The conference organizers say they hope to draw connections between global injustice against women and their exclusion from ordination in the Catholic Church.

“We call out sexism when we see it in our schools, the workplace, and in politics, but when it comes to the Catholic Church, far too many look the other way,” Erin Saiz Hanna, organizer and co-executive director of the Women’s Ordination Conference, said in a statement. “Women’s leadership is integral to all aspects of church and society and it is long overdue that our church opens the door to the ordination of women.”

In the New York Times op-ed, Bishop Quinn said he loves the church but worries about its future. He is concerned that an increasing number of young people belong to no church, are agnostic, or have an individualist spirituality without understanding the need for community.

In this context, Bishop Quinn said his “brother bishop” Pope Francis should consider convening a Third Vatican Council, in order to “slow or reverse the flow of the faithful out of the church” and to “stimulate a new conversation about God.” He hopes such a Council would address issues like the spiritual life of clergy and lay people, the morality of global economies, peace and war, human sexuality and the poor and the suffering.
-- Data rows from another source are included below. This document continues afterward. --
(* ===== verification/ThreadsSpec.v ===== *)
(** Properties of [Threads]: what the mutexes and condition variables of the
    programs of [threads/] ensure under every scheduling, and what the programs
    that lack one do. *)

From S2P Require Import Prelude Net Threads.

(** * The counter *)

Module CounterSpec.
Import Counter.

(** The values that a thread has printed, and stored. *)
Definition printed_by (p : pc) : Z :=
  match p with Lock i | Fetch i | Printf i _ => i | Store i _ | Unlock i => i + 1 | Return => NLOOP end.
Definition stored_by (p : pc) : Z :=
  match p with Lock i | Fetch i | Printf i _ | Store i _ => i | Unlock i => i + 1 | Return => NLOOP end.
Definition in_loop (p : pc) : Prop :=
  match p with
  | Lock i | Fetch i | Printf i _ | Store i _ | Unlock i => 0 <= i < NLOOP
  | Return => True
  end.
Definition owns (p : pc) : Prop := match p with Lock _ | Return => False | _ => True end.
Definition fetched (c : Z) (p : pc) : Prop :=
  match p with Printf _ val | Store _ val => val = c | _ => True end.

(** The steps before a thread. *)
Definition rank (p : pc) : Z :=
  match p with
  | Lock i => 5 * (NLOOP - i)
  | Fetch i => 5 * (NLOOP - i) - 1
  | Printf i _ => 5 * (NLOOP - i) - 2
  | Store i _ => 5 * (NLOOP - i) - 3
  | Unlock i => 5 * (NLOOP - i) - 4
  | Return => 0
  end.

Record inv (s : state) : Prop := {
  i_len : length (threads s) = 2%nat;
  i_loop t p : threads s !! t = Some p → in_loop p;
  i_own t p : threads s !! t = Some p → (counter_mutex s = Some t ↔ owns p);
  i_owner t : counter_mutex s = Some t → (t < 2)%nat;
  i_val t p : threads s !! t = Some p → fetched (counter s) p;
  i_printed : printed s = reverse (seqZ 1 (sumZ printed_by (threads s)));
  i_counter : counter s = sumZ stored_by (threads s)
}.

Definition total_rank (s : state) : nat :=
  sum_list_with (λ p, Z.to_nat (rank p)) (threads s).

Lemma counter_inv_init : inv (init true).
Proof.
  assert (H : ∀ t p, threads (init true) !! t = Some p → p = Lock 0).
  { intros [|[|t]] p; simpl; try done; by intros [= <-]. }
  split; try done; intros t p Hp; apply H in Hp as ->; done.
Qed.

Lemma counter_loop_facts i :
  0 <= i < NLOOP →
  in_loop (loop true (i + 1)) ∧ ¬ owns (loop true (i + 1)) ∧ printed_by (loop true (i + 1)) = i + 1
  ∧ stored_by (loop true (i + 1)) = i + 1 ∧ (∀ c, fetched c (loop true (i + 1)))
  ∧ rank (loop true (i + 1)) = 5 * (NLOOP - i) - 5.
Proof.
  unfold loop, NLOOP. intros Hi. case_decide; simpl; unfold NLOOP; split_and!; try done; try lia; naive_solver lia.
Qed.
(** A step of thread [t], when the mutex becomes [o] and the thread goes to [p']. *)
Lemma inv_goto s t p p' o c pr :
  inv s → threads s !! t = Some p → in_loop p' → (o = Some t ↔ owns p') →
  (∀ u, u ≠ t → (o = Some u ↔ counter_mutex s = Some u)) →
  c = counter s - stored_by p + stored_by p' → fetched c p' → (c = counter s ∨ owns p) →
  pr = reverse (seqZ 1 (sumZ printed_by (threads s) - printed_by p + printed_by p')) →
  inv (State c o (<[t := p']> (threads s)) pr).
Proof.
  intros [Hl Hlo Ho Hw Hv Hp Hc] Ht Hp' Hot Hou Hcc Hf Hcs Hpr. assert (Hlt := lookup_lt_Some _ _ _ Ht).
  assert (Hcase : ∀ u q, <[t := p']> (threads s) !! u = Some q →
            u = t ∧ q = p' ∨ u ≠ t ∧ threads s !! u = Some q).
  { intros u q Hu. destruct (decide (u = t)) as [->|Hn].
    - rewrite list_lookup_insert_eq in Hu by done. left. by injection Hu.
    - rewrite list_lookup_insert_ne in Hu by done. by right. }
  split; simpl; try done.
  - by rewrite length_insert.
  - intros u q [[_ ->]|[_ Hu]]%Hcase; [done|]. by apply (Hlo u).
  - intros u q [[-> ->]|[Hn Hu]]%Hcase; [done|]. rewrite (Hou u Hn). by apply Ho.
  - intros u Hu. destruct (decide (u = t)) as [->|Hn]; [by rewrite <-Hl|]. by apply Hw, Hou.
  - intros u q [[_ ->]|[Hn Hu]]%Hcase; [done|]. destruct Hcs as [->|Hown]; [by apply (Hv u)|].
    assert (Hnot : ¬ owns q).
    { intros Hq. apply (Ho u q Hu) in Hq. apply (Ho t p Ht) in Hown. congruence. }
    by destruct q.
  - by rewrite (sumZ_insert _ _ _ _ _ Ht).
  - rewrite (sumZ_insert _ _ _ _ _ Ht). lia.
Qed.

(** A thread has stores to make: the counter is below its last value. *)
Lemma counter_bound s t p :
  inv s → threads s !! t = Some p → stored_by p < NLOOP → 0 <= counter s < 2 * NLOOP.
Proof.
  intros [Hl Hlo Ho Hw Hv Hp Hc] Ht Hi. rewrite Hc.
  assert (Hlb : ∀ u q, threads s !! u = Some q → 0 <= stored_by q <= NLOOP).
  { intros u q Hu. specialize (Hlo u q Hu). destruct q; simpl in *; unfold NLOOP in *; lia. }
  assert (Hb := sumZ_insert stored_by _ _ _ Return Ht). simpl in Hb.
  assert (0 <= sumZ stored_by (<[t := Return]> (threads s)) <= 2 * NLOOP).
  { change 2 with (Z.of_nat 2). rewrite <-Hl, <-(length_insert (threads s) t Return).
    apply sumZ_bound. intros u q Hu. apply list_lookup_insert_Some in Hu as [(_ & <- & _)|[_ Hu]];
      [done|by apply (Hlb u)]. }
  assert (0 <= sumZ stored_by (threads s) <= Z.of_nat (length (threads s)) * NLOOP)
    by (by apply sumZ_bound). lia.
Qed.

(** The thread that prints is alone between its mutex calls. *)
Lemma print_counter s t i val :
  inv s → threads s !! t = Some (Printf i val) → val = sumZ printed_by (threads s).
Proof.
  intros [Hl Hlo Ho Hw Hv Hp Hc] Ht. rewrite (Hv t _ Ht), Hc.
  apply sumZ_ext. intros u q Hu. destruct q as [j|j|j v|j v|j|]; try done. exfalso.
  assert (Hou := proj2 (Ho u _ Hu) I). assert (Hot := proj2 (Ho t _ Ht) I).
  assert (u = t) as -> by congruence. congruence.
Qed.

Lemma s32_counter c : 0 <= c < 2 * NLOOP → s32 (c + 1) = c + 1.
Proof. unfold NLOOP. intros H. apply s32_small. lia. Qed.

Lemma reverse_seqZ_snoc n : 0 <= n → reverse (seqZ 1 (n + 1)) = (n + 1) :: reverse (seqZ 1 n).
Proof.
  intros Hn. rewrite seqZ_app, reverse_app by lia. replace (seqZ (1 + n) 1) with [n + 1]; [done|].
  replace (1 + n) with (n + 1) by lia. done.
Qed.

Lemma inv_step t s s' : inv s → doit true t s = Some s' → inv s'.
Proof.
  intros Hinv. unfold doit. destruct (threads s !! t) as [p|] eqn:Ht; [|done]. simpl.
  assert (Hi := i_loop s Hinv t p Ht). assert (Ho := i_own s Hinv t p Ht).
  assert (Hv := i_val s Hinv t p Ht). assert (Hp := i_printed s Hinv).
  destruct p as [i|i|i v|i v|i|]; simpl in *; try done.
  - case_decide as Hn; [|done]. intros [= <-].
    apply inv_goto with (p := Lock i); simpl; try done; try lia.
    + intros u Hu. rewrite Hn. naive_solver.
    + rewrite Hp. do 2 f_equal. lia.
  - intros [= <-]. apply inv_goto with (p := Fetch i); simpl; try done; try lia.
    + rewrite Hp. do 2 f_equal. lia.
  - assert (Hb := counter_bound s t _ Hinv Ht ltac:(simpl; lia)).
    assert (Heq := print_counter s t i v Hinv Ht). intros [= <-].
    apply inv_goto with (p := Printf i v); simpl; try done; try lia.
    rewrite Hp, Hv, s32_counter by done. rewrite <-Heq, Hv.
    replace (counter s - i + (i + 1)) with (counter s + 1) by lia.
    by rewrite reverse_seqZ_snoc by lia.
  - assert (Hb := counter_bound s t _ Hinv Ht ltac:(simpl; lia)). intros [= <-].
    rewrite Hv, s32_counter by done.
    apply inv_goto with (p := Store i v); simpl; try done; try lia.
    rewrite Hp. do 2 f_equal. lia.
  - destruct (counter_loop_facts i Hi) as (H1 & H2 & H3 & H4 & H5 & _). intros [= <-].
    apply inv_goto with (p := Unlock i); simpl; try done; rewrite ?H3, ?H4; try lia.
    + intros u Hu. rewrite (proj2 Ho I). naive_solver.
    + rewrite Hp. do 2 f_equal. lia.
Qed.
“The main challenge facing the church today is not simply to resolve questions like celibacy,” he wrote, “but to relearn how to communicate a deeper, more intelligent, more relevant religion that leads to a life of acceptance and love.”
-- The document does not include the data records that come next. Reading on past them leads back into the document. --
(* ===== verification/GaiSpec.v ===== *)
(** Properties of [Gai]: the list that [getaddrinfo] returns is well formed, and
    the memory it allocates is exactly that of the list.

    The blocks allocated and not yet freed are a multiset computed from the
    history of calls and the kernel's answers, so that no assumption on how the
    allocator reuses addresses is needed. *)

From stdpp Require Import gmultiset.
From S2P Require Import Prelude Net Sys Error InetPton InetNtop SockAddr Gai.

Import Gai.

(** Equations between multisets, whatever the context. *)
Ltac msolve := clear; multiset_solver.

(** A service that does not begin with a slash. *)
Ltac no_slash c :=
  destruct c; repeat match goal with p : positive |- _ => first [done|destruct p] end; try done.

(** * The heap *)

Definition heap_step (K : kernel) (cs : list call) (c : call) (b : gmultiset Z) : gmultiset Z :=
  match c as c return ans c → gmultiset Z with
  | Cmalloc _ | Ccalloc _ _ | Cstrdup _ =>
      λ a, match a with ROk p => {[+ p +]} ⊎ b | RErr _ => b end
  | Cfree p => λ _, b ∖ {[+ p +]}
  | _ => λ _, b
  end (K cs c).

(** The blocks that the history has allocated and not freed. *)
Fixpoint heap (K : kernel) (cs : list call) : gmultiset Z :=
  match cs with [] => ∅ | c :: cs' => heap_step K cs' c (heap K cs') end.

(** The blocks of a pointer, a structure and a list. *)
Definition owned_opt {A} (p : option (Z * A)) : gmultiset Z :=
  match p with Some (q, _) => {[+ q +]} | None => ∅ end.
Definition owned_node (ai : node) : gmultiset Z :=
  {[+ n_ptr ai +]} ⊎ owned_opt (n_addr ai) ⊎ owned_opt (n_canonname ai).
Definition owned (l : list node) : gmultiset Z := foldr (λ ai b, owned_node ai ⊎ b) ∅ l.

Lemma owned_app l1 l2 : owned (l1 ++ l2) = owned l1 ⊎ owned l2.
Proof. induction l1 as [|ai l1 IH]; simpl; [|rewrite IH]; msolve. Qed.

Definition not_heap_call (c : call) : Prop :=
  match c with Cmalloc _ | Ccalloc _ _ | Cstrdup _ | Cfree _ => False | _ => True end.

Lemma heap_other K c cs : not_heap_call c → heap K (c :: cs) = heap K cs.
Proof. by destruct c. Qed.

(** * What a structure of the list satisfies *)

(** The address that goes with a family. *)
Inductive addr_wf (ai : node) : Prop :=
  | addr_in q port a :
      n_family ai = AF_INET → n_addrlen ai = 16 → n_addr ai = Some (q, SaIn port a) →
      length a = 4%nat → addr_wf ai
  | addr_in6 q port a :
      n_family ai = AF_INET6 → n_addrlen ai = 28 → n_addr ai = Some (q, SaIn6 port a) →
      length a = 16%nat → addr_wf ai
  | addr_un q path :
      n_family ai = AF_LOCAL → n_addrlen ai = 110 → n_addr ai = Some (q, SaUn path) →
      Z.of_nat (length path) < 108 → addr_wf ai.

(** The structure answers the request [h]. *)
Record node_wf (h : hints) (ai : node) : Prop := NodeWf {
  wf_addr : addr_wf ai;
  wf_family : hi_family h = AF_UNSPEC ∨ n_family ai = hi_family h;
  wf_socktype : hi_socktype h = 0 ∨ n_socktype ai = hi_socktype h;
  wf_clone : n_socktype ai = 0 → n_flags ai = AI_CLONE;
  wf_protocol : n_protocol ai = hi_protocol h
}.

(** * Memory allocation *)

Section walk.
Context (K : kernel).

Local Abbreviation live w := (heap K (w_calls w)).

(** What the three allocating functions do to the heap. *)
Definition allocates (m : M (option Z)) : Prop :=
  ∀ w Q, (∀ r w', live w' = match r with Some p => {[+ p +]} ⊎ live w | None => live w end →
                  Q (Val r) w') → wp K m w Q.

Lemma wp_calloc n : allocates (calloc n).
Proof.
  intros w Q HQ. unfold calloc. wp_step. wp_step. wp_step.
  destruct (K (w_calls w) (Ccalloc 1 n)) as [p|e] eqn:Hk; cbn; apply HQ; simpl;
    unfold heap_step; by rewrite Hk.
Qed.
Lemma wp_malloc n : allocates (malloc n).
Proof.
  intros w Q HQ. unfold malloc. wp_step. wp_step. wp_step.
  destruct (K (w_calls w) (Cmalloc n)) as [p|e] eqn:Hk; cbn; apply HQ; simpl;
    unfold heap_step; by rewrite Hk.
Qed.
Lemma wp_strdup s : allocates (strdup s).
Proof.
  intros w Q HQ. unfold strdup. wp_step. wp_step. wp_step.
  destruct (K (w_calls w) (Cstrdup s)) as [p|e] eqn:Hk; cbn; apply HQ; simpl;
    unfold heap_step; by rewrite Hk.
Qed.

(** Giving back exactly what a list owns. *)
Lemma wp_free p w (Q : outcome unit → world → Prop) :
  (∀ w', live w' = live w ∖ {[+ p +]} → Q (Val tt) w') → wp K (sys (Cfree p)) w Q.
Proof. intros HQ. wp_step. destruct (K _ _). by apply HQ. Qed.

Lemma wp_free_opt {A} (p : option (Z * A)) R w (Q : outcome unit → world → Prop) :
  live w = owned_opt p ⊎ R → (∀ w', live w' = R → Q (Val tt) w') → wp K (free_opt p) w Q.
Proof.
  intros Hh HQ. destruct p as [[q x]|]; simpl in *.
  - apply wp_free. intros w' Hw. apply HQ. rewrite Hw, Hh. msolve.
  - apply wp_ret, HQ. rewrite Hh. msolve.
Qed.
Bishop Quinn acknowledged in the interview with America that the church has not yet fully appropriated and implemented the teachings of the Second Vatican Council, so he said Vatican III “could come down the road.”

Bishop Quinn said he believes the bishops are evenly divided on making celibacy optional in the Latin Church, but he had no way of knowing for sure. On the situation of Catholics in a second marriage without an annulment, he thinks the bishops “in principle” would like to allow these people to receive Communion, since these people “particularly need the nourishment and healing of the Eucharist.”

On the ordination of women, Bishop Quinn said there is less support among bishops because of the statements of recent popes. However, he has the impression that many bishops would support the possibility of women deacons, since it is an open question in the church and the bishops “need the help” in their dioceses.

The only deacon named in the New Testament is a woman, Phoebe.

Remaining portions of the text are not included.